Je crois qu’il y a un bon petit bout de temps que je ne vous ai plus écrit. Plus il y a de choses à raconter, moins on a de temps pour le faire, naturellement. Je continue à mener une vie, en somme, parfaitement agréable, et souvent même des plus intéressantes. Le cercle de mes connaissances s’agrandit lentement et sûrement. Je crois que j’ai trouvé la combine en devenant ami du Centre français. J’y ai vu des Viennois, qui m’ont invité, et fait voir d’autres Viennois ; c’était à peu près le seul moyen que j’avais de pénétrer dans la société purement allemande de langue — l’aristocratie parlant le français d’ordinaire. D’autre part, question de langue mise de côté, j’ai vu au Centre ou par le Centre des gens très intéressants à divers titres : le comte de Chambrun, ministre de France (trait pour trait le Dr Bauer), le ministre de Pologne, des Hongrois très curieux, des artistes, des Herr Doktor et des attachés d’ambassade, [p. 2] des jeunes filles charmantes (qui me feront faire d’immenses progrès en allemand) — et enfin, c’est par le moyen d’un des étudiants du Centre que je suis entré en relation avec le comte Coudenhove-Kalergi et Pan-Europa. J’ai été lui faire une visite, sur son invitation, dans un vieil hôtel de famille qu’il possède au centre de la vieille cité. Appartement étrange, aux grandes pièces tapissées de rose ou de vert pâles, aux tapis d’un jaune-vert uni, avec des meubles d’un style curieux, très bas. Nous nous sommes parlé à voix basse pendant toute l’entrevue, parce que sa femme dormait dans la pièce voisine ; et cela ajoutait à la bizarrerie agréable de l’affaire. Coudenhove est un homme de 35 ans je pense, d’une élégance très discrète mais irréprochable, assez froid — sauf de temps en temps un sourire charmant du coin de la bouche, qu’il a très petite, et du coin des yeux, qu’il a tirés vers le haut et nettement japonais. (Son père était ambassadeur à Tokyo et a épousé une Japonaise.) Il parle le français avec un peu d’effort et ne cesse de vous fixer en parlant. L’entrevue a consisté en échanges de petites phrases rapides entrecoupées de silences où l’on s’observait.

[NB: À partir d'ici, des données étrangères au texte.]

(** * Properties *)

(** ** The pair loops visit every unordered pair once *)

Lemma map_nth_seq_id (l : list string) :
  map (fun j => nth j l "") (seq 0 (length l)) = l.
Proof.
  induction l as [|a l IH]; [reflexivity|].
  cbn [length seq map nth]. f_equal.
  rewrite <- List.seq_shift, List.map_map. exact IH.
Qed.

Lemma upper_index_pairs_S (len : nat) :
  upper_index_pairs (S len) =
  map (fun j => (0, j)) (seq 1 len)
  ++ map (fun ij => (S ij.1, S ij.2)) (upper_index_pairs len).
Proof.
  unfold upper_index_pairs.
  change (seq 0 (S len)) with (0 :: seq 1 len).
  change (flat_map ?f (0 :: ?l)) with (f 0 ++ flat_map f l).
  cbv beta. change (S len - 1) with (len - 0). rewrite Nat.sub_0_r. f_equal.
  rewrite <- List.seq_shift, List.flat_map_concat_map, List.map_map.
  rewrite List.flat_map_concat_map, List.concat_map, List.map_map.
  f_equal. apply List.map_ext. intros i.
  cbn [Nat.sub]. rewrite <- List.seq_shift, !List.map_map. reflexivity.
Qed.

Lemma upper_pairs_cons (a : string) (rest : list string) :
  upper_pairs (a :: rest) = map (fun b => (a, b)) rest ++ upper_pairs rest.
Proof.
  unfold upper_pairs. cbn [length]. rewrite upper_index_pairs_S.
  rewrite List.map_app, !List.map_map. f_equal.
  cbn [fst snd].
  rewrite <- List.seq_shift, List.map_map. cbn [nth].
  rewrite <- (map_nth_seq_id rest) at 2. rewrite List.map_map. reflexivity.
Qed.

Lemma upper_pairs_unordered (vars : list string) :
  upper_pairs vars = unordered_pairs vars.
Proof.
  induction vars as [|a rest IH]; [reflexivity|].
  rewrite upper_pairs_cons. cbn [unordered_pairs]. now rewrite IH.
Qed.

[p. 3] Très « homme d’action », il me propose au bout de 5 minutes une « collaboration intime » si je suis « d’accord avec les idées » — c’est-à-dire d’accord avec le programme paneuropéen. Il manque justement un secrétaire français au bureau central de la Hofburg, à Vienne. Seulement… je ne sais pas l’allemand, ce qui rend impossible l’activité « traduction » qui serait la plus importante. Mais il reste pas mal d’autres petits travaux dont je serais capable de me tirer (ma collaboration à la Revue de Genève est une recommandation décisive auprès de gens comme Coudenhove). J’accepte en principe, demandant seulement un délai de 15 jours pour lire ses bouquins et sa revue, et savoir jusqu’à quel point nous sommes d’accord. En sortant de là, je trouve Pierre qui me dit que ça pourrait être une bonne affaire, financièrement parlant, — ce à quoi je n’avais pas pensé je l’avoue, avec ma naïveté coutumière dans ce domaine (naïveté que je découvre à Vienne).

Jusqu’ici, je ne sais trop ce que cela va donner. « Financièrement » presque rien, je crois. Intellectuellement, des relations et [p. 4] l’obligation de mordre sérieusement à des problèmes politiques et économiques très intéressants. Je suis entré en relation avec la secrétaire du comte, qui dirige le bureau central. Je lui corrige des lettres en français, etc. Je corrige aussi les épreuves d’un livre de Coudenhove qui va paraître en français et que je lis avec profit par la même occasion. Mais tout cela est encore très indéterminé, Melle Benedikt, ladite secrétaire, parlant aussi mal le français que moi l’allemand, ce qui produit une situation assez comique. Je ferai aussi des comptes rendus de livres pour la revue Pan-Europa. Et il y aurait, en Suisse, le secrétariat universitaire de Pan-Europa… Puis l’année prochaine, un congrès à Paris… etc., etc. On verra.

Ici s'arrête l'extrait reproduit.